- Dataset entries -

Lemma generate_missing_macs_spec ifaces s g ifaces' s' g' :
  generate_missing_macs ifaces s g = (Return ifaces', s', g') ->
  requested_macs ifaces ⊆ s ->
  s' = list_to_set (mac_address <$> ifaces') ∪ s /\
  requested_macs ifaces ⊆ list_to_set (mac_address <$> ifaces') /\
  forall m, m ∈ mac_address <$> ifaces' -> m ∈ requested_macs ifaces \/ m ∉ s.
Proof.
  revert s g ifaces' s' g'. induction ifaces as [|iface rest IH];
    intros s g ifaces' s' g' H Hsub; cbn [generate_missing_macs] in H.
  - injection H as <- <- <-. cbn. split; [set_solver|]. split; [set_solver|].
    intros m Hm. inversion Hm.
  - rewrite requested_macs_cons in *.
    destruct (decide (mac_address iface = "")) as [He|Hne].
    + rewrite bool_decide_eq_true_2 in H by assumption.
      destruct (generate_unused_mac_address s g) as [[[mac|e] s1] g1] eqn:Eg;
        [|discriminate].
      apply generate_unused_fresh in Eg as [Hfresh ->].
      destruct (generate_missing_macs rest ({[mac]} ∪ s) g1) as [[[rest'|e] s2] g2] eqn:Er;
        [|discriminate].
      injection H as <- <- <-.
      apply IH in Er as (-> & Hreq & Hm); [|set_solver].
      cbn [fmap list_fmap mac_address]. split; [set_solver|]. split; [set_solver|].
      intros m Hin. apply elem_of_cons in Hin as [->|Hin]; [now right|].
      destruct (Hm m Hin) as [?|?]; [now left|right; set_solver].
    + rewrite bool_decide_eq_false_2 in H by assumption.
      destruct (generate_missing_macs rest s g) as [[[rest'|e] s2] g2] eqn:Er;
        [|discriminate].
      injection H as <- <- <-.
      apply IH in Er as (-> & Hreq & Hm); [|set_solver].
      cbn [fmap list_fmap]. split; [set_solver|]. split; [set_solver|].
      intros m Hin. apply elem_of_cons in Hin as [->|Hin]; [left; set_solver|].
      destruct (Hm m Hin) as [?|?]; [left; set_solver|now right].
Qed.
(** The default values of the flags; [osTempDir] is [os.TempDir()]. *)
Definition default_flags (osTempDir : string) : Flags :=
  {| flags_config :=
       {| address := "localhost:8080";
          tlsCertFile := EmptyString;
          tlsKeyFile := EmptyString;
          pathPrefix := EmptyString;
          fetchTimeout := 10 * minute |};
     goBinName := "go";
     maxDirectFetches := 0;
     proxiedSUMDBs := EmptyString;
     cacheDir := "caches";
     tempDir := osTempDir;
     insecure := false;
     connectTimeout := 30 * second |}.

(** The fields of [goproxy.Goproxy] that [main] sets from flags, lines
    41-48. *)
Record GoproxyFields : Type := mkGoproxyFields {
  GoBinName : string;
  MaxDirectFetches : Z;
  ProxiedSUMDBs : list string;
  Cacher : string;
  TempDir : string
}.

Definition goproxy_fields (fl : Flags) : GoproxyFields :=
  {| GoBinName := goBinName fl;
     MaxDirectFetches := maxDirectFetches fl;
     ProxiedSUMDBs := Split (proxiedSUMDBs fl) comma;
     Cacher := cacheDir fl;
     TempDir := tempDir fl |}.

(** The chain of errors that [errors.Is] walks: the error, what it
    wraps, and so on. *)
Fixpoint unwrap_chain (e : GoError) : list GoError :=
  e :: match e with
       | wrapError _ inner => unwrap_chain inner
       | _ => []
       end.

(** [strings.IndexByte(s, c) >= 0]. *)
Definition ContainsByte (s : string) (c : ascii) : bool :=
  match IndexByte s c with
  | Some _ => true
  | None => false
  end.

(** The set of cancelled contexts that holds the base context [i] alone:
    the client of that request went away. *)
Definition Context_is_base (i : nat) (c : Context) : bool :=
  match c with
  | ctxBase j => Nat.eqb i j
  | ctxWithTimeout _ _ => false
  end.

(** The names the resolver handed to the file system. *)
Definition opened_names (calls : list SysCall) : list string :=
  map (fun c => match c with SysOpenFile n _ _ => n end) calls.

(* ================================================================= *)
(** ** Facts about the string functions *)

Section StringFacts.

Lemma take_app (p r : string) : take (length p) (p ++ r) = p.
Proof.
  induction p as [|c p IH]; simpl.
  - destruct r; reflexivity.
  - now rewrite IH.
Qed.

Lemma drop_app (p r : string) : drop (length p) (p ++ r) = r.
Proof.
  induction p as [|c p IH]; simpl; [destruct r; reflexivity | exact IH].
Qed.

Lemma take_drop (n : nat) (s : string) : take n s ++ drop n s = s.
Proof.
  revert s; induction n as [|n IH]; intros [|c s]; simpl; try reflexivity.
  now rewrite IH.
Qed.

Lemma length_app (a b : string) : length (a ++ b) = length a + length b.
Proof.
  induction a as [|c a IH]; simpl; [reflexivity | now rewrite IH].
Qed.

Lemma HasPrefix_iff (s p : string) :
  HasPrefix s p = true <-> exists r, s = p ++ r.
Proof.
  unfold HasPrefix; split.
  - intros H. apply andb_true_iff in H as [_ H].
    apply String.eqb_eq in H.
    exists (drop (length p) s).
    rewrite <- H at 1. symmetry; apply take_drop.
  - intros [r ->]. apply andb_true_iff; split.
    + apply Nat.leb_le. rewrite length_app; lia.
    + rewrite take_app. apply String.eqb_refl.
Qed.

Lemma TrimPrefix_app (p r : string) : TrimPrefix (p ++ r) p = r.
Proof.
  unfold TrimPrefix.
  replace (HasPrefix (p ++ r) p) with true
    by (symmetry; apply HasPrefix_iff; now exists r).
  apply drop_app.
Qed.

Lemma TrimPrefix_miss (s p : string) :
  HasPrefix s p = false -> TrimPrefix s p = s.
Proof. unfold TrimPrefix; now intros ->. Qed.

Lemma length_ReplaceAllByte (old new : ascii) (s : string) :
  length (ReplaceAllByte old new s) = length s.
Proof.
  induction s as [|c s IH]; simpl; [reflexivity | now rewrite IH].
Qed.

Lemma eqb_empty_false (s : string) :
  s <> EmptyString -> (s =? EmptyString) = false.
Proof. intros H; apply String.eqb_neq; exact H. Qed.

Lemma nonempty_length (s : string) : s <> EmptyString -> 0 < length s.
Proof. destruct s; [congruence | simpl; lia]. Qed.

End StringFacts.

(* ================================================================= *)
(** ** Facts about runs and stages *)

Section RunFacts.

Lemma emit_andThen (e : Event) (r : Run) :
  (emit e >> r) = (e :: fst r, snd r).
Proof. reflexivity. Qed.

Lemma andThen_emit (r : Run) (e : Event) :
  (r >> emit e) =
  match snd r with
  | Returned => ((fst r ++ [e])%list, Returned)
  | Panicked => (fst r, Panicked)
  end.
Proof. unfold andThen; destruct (snd r); reflexivity. Qed.

(** The run of the deadline closure, effect by effect. *)
Lemma withFetchTimeout_run (T : Z) (h : Handler) (req : Request) :
  let ctx := ctxWithTimeout (req_Context req) T in
  let down := h (WithContext req ctx) in
  withFetchTimeout T h req =
  match snd down with
  | Returned =>
      (EvWithTimeout (req_Context req) T :: (fst down ++ [EvCancel ctx])%list,
       Returned)
  | Panicked => (EvWithTimeout (req_Context req) T :: fst down, Panicked)
  end.
Proof.
  cbv zeta. unfold withFetchTimeout.
  rewrite andThen_emit, emit_andThen.
  destruct (snd (h _)); reflexivity.
Qed.

(** The prefix test of [StripPrefix], for a prefix that is not empty. *)
Lemma StripPrefix_miss (P : string) (h : Handler) (req : Request) :
  P <> EmptyString ->
  HasPrefix (Path (req_URL req)) P = false ->
  StripPrefix P h req = emit EvNotFound.
Proof.
  intros HP Hmiss. unfold StripPrefix.
  rewrite (eqb_empty_false _ HP).
  rewrite (TrimPrefix_miss _ _ Hmiss), Nat.ltb_irrefl. reflexivity.
Qed.

Lemma trimmed_shorter (s P : string) :
  P <> EmptyString -> HasPrefix s P = true ->
  (length (TrimPrefix s P) <? length s)%nat = true.
Proof.
  intros HP H. apply HasPrefix_iff in H as [r ->].
  rewrite TrimPrefix_app, length_app.
  apply Nat.ltb_lt. pose proof (nonempty_length _ HP). lia.
Qed.

Lemma StripPrefix_hit (P : string) (h : Handler) (req : Request) :
  P <> EmptyString ->
  HasPrefix (Path (req_URL req)) P = true ->
  RawPath (req_URL req) = EmptyString
  \/ HasPrefix (RawPath (req_URL req)) P = true ->
  StripPrefix P h req =
  h {| req_URL := {| Path := TrimPrefix (Path (req_URL req)) P;
                     RawPath := TrimPrefix (RawPath (req_URL req)) P |};
       req_Context := req_Context req |}.
Proof.
  intros HP Hhit Hraw. unfold StripPrefix.
  rewrite (eqb_empty_false _ HP), (trimmed_shorter _ _ HP Hhit).
  destruct Hraw as [-> | Hraw]; [reflexivity |].
  rewrite (trimmed_shorter _ _ HP Hraw), orb_true_r. reflexivity.
Qed.

(** The chain is the first stage, wrapped by the deadline closure when
    the timeout is positive. *)
Lemma build_handler_stages (cfg : Config) (h : Handler) :
  build_handler cfg h =
  if (0 <? fetchTimeout cfg)%Z
  then withFetchTimeout (fetchTimeout cfg) (strip_stage cfg h)
  else strip_stage cfg h.
Proof. reflexivity. Qed.

Lemma strip_stage_configured (cfg : Config) (h : Handler) :
  pathPrefix cfg <> EmptyString ->
  strip_stage cfg h = StripPrefix (pathPrefix cfg) h.
Proof.
  intros HP. unfold strip_stage. now rewrite (eqb_empty_false _ HP).
Qed.

(** Whatever the configuration, the first stage either answers 404
    itself or hands a request with the same context to the next
    handler. *)
Lemma strip_stage_cases (cfg : Config) (g : Handler) (req : Request) :
  strip_stage cfg g req = emit EvNotFound
  \/ exists u, strip_stage cfg g req
               = g {| req_URL := u; req_Context := req_Context req |}.
Proof.
  unfold strip_stage, StripPrefix.
  destruct (pathPrefix cfg =? EmptyString); simpl.
  - right. exists (req_URL req). now destruct req.
  - match goal with |- context [if ?c then _ else _] => destruct c end.
    + right. eexists; reflexivity.
    + now left.
Qed.
Arguments Return {Msg Value A} a.
Arguments Raise {Msg Value A} e.
Arguments Block {Msg Value A}.
Arguments OutOfFuel {Msg Value A}.
Arguments AttributeError {Msg Value}.
Arguments TypeError {Msg Value}.
Arguments UnicodeDecodeError {Msg Value}.
Arguments UnicodeEncodeError {Msg Value}.
Arguments JSONDecodeError {Msg Value}.
Arguments RuntimeError {Msg Value} msg.
Arguments OSError {Msg Value} what.
Arguments ForeignError {Msg Value} what.
Arguments IncompatibleVersionException {Msg Value} need got.
Arguments ConnectionTypeRefused {Msg Value} mode error_type error_message.
Arguments TaskCanceledException {Msg Value} error_message.
Arguments InternalServerException {Msg Value} command error_type error_message.

Record Response (Value : Type) := mkResponse {
  success : bool;
  result : option Value;
  error_type : option str;
  error_message : option str
}.

(** ** What connections.py imports

    [json], [serverinitmessage] and [responses] are not part of this module;
    the connection code is read against any implementation of them. *)
Class Imports (Msg Value : Type) := {
  json_dumps : Msg -> option str;
  json_loads : str -> option Value;
  ServerInitMessage : Type;
  ServerInitMessage_from_json : Value -> Exn Msg Value + ServerInitMessage;
  PROTOCOL_VERSION : Value;
  sim_version : ServerInitMessage -> Value;
  sim_id : ServerInitMessage -> Value;
  is_compatible : ServerInitMessage -> bool;
  mode : Msg -> Value;
  (* json.loads(json_string, object_hook=responses.decode_response) *)
  loads_response : str -> Exn Msg Value + Response Value
}.

Record BaseConnection (Value : Type) := mkConn {
  debug : bool;
  socket : option Sock;
  id : option Value;
  input : str
}.

(** [net k] is the socket the [k]-th call of [socket.socket] creates, with
    the behaviour the server will show on it; [log] is every socket call
    made so far. *)
Record State (Value : Type) := mkState {
  self : BaseConnection Value;
  created : nat;
  net : nat -> Sock;
  log : list Event
}.

Section Connections.

Context {Msg Value : Type} {imports : Imports Msg Value}.

Local Abbreviation Exn := (Exn Msg Value).
Local Abbreviation Outcome := (Outcome Msg Value).
Local Abbreviation State := (State Value).
Local Abbreviation Response := (Response Value).

(** ** socket.socket methods *)

Definition sock_connect (sk : Sock) : Outcome unit * Sock :=
  if sk_closed sk then (Raise (OSError "Bad file descriptor"), sk)
  else if sk_connects sk then (Return tt, sk)
  else (Raise (OSError "connect failed"), sk).

Definition sock_setblocking (sk : Sock) : Outcome unit * Sock := (Return tt, sk).

Definition sock_recv (bufsize : nat) (sk : Sock) : Outcome bytes * Sock :=
  if sk_closed sk then (Raise (OSError "Bad file descriptor"), sk)
  else
    match sk_pending sk with
    | [] =>
        match sk_tail sk with
        | Eof => (Return [], sk)
        | Hang => (Block, sk)
        | Reset => (Raise (OSError "Connection reset by peer"), sk)
        end
    | c :: cs =>
        let part := firstn bufsize c in
        match skipn bufsize c with
        | [] => (Return part, set_pending cs sk)
        | rest => (Return part, set_pending (rest :: cs) sk)
        end
    end.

- Exercise description -
Repeat only the lines above, from the first line of the entries through the line that contains "forall m, m", including both ends.

- Answer to this exercise -
Lemma generate_missing_macs_spec ifaces s g ifaces' s' g' :
  generate_missing_macs ifaces s g = (Return ifaces', s', g') ->
  requested_macs ifaces ⊆ s ->
  s' = list_to_set (mac_address <$> ifaces') ∪ s /\
  requested_macs ifaces ⊆ list_to_set (mac_address <$> ifaces') /\
  forall m, m ∈ mac_address <$> ifaces' -> m ∈ requested_macs ifaces \/ m ∉ s.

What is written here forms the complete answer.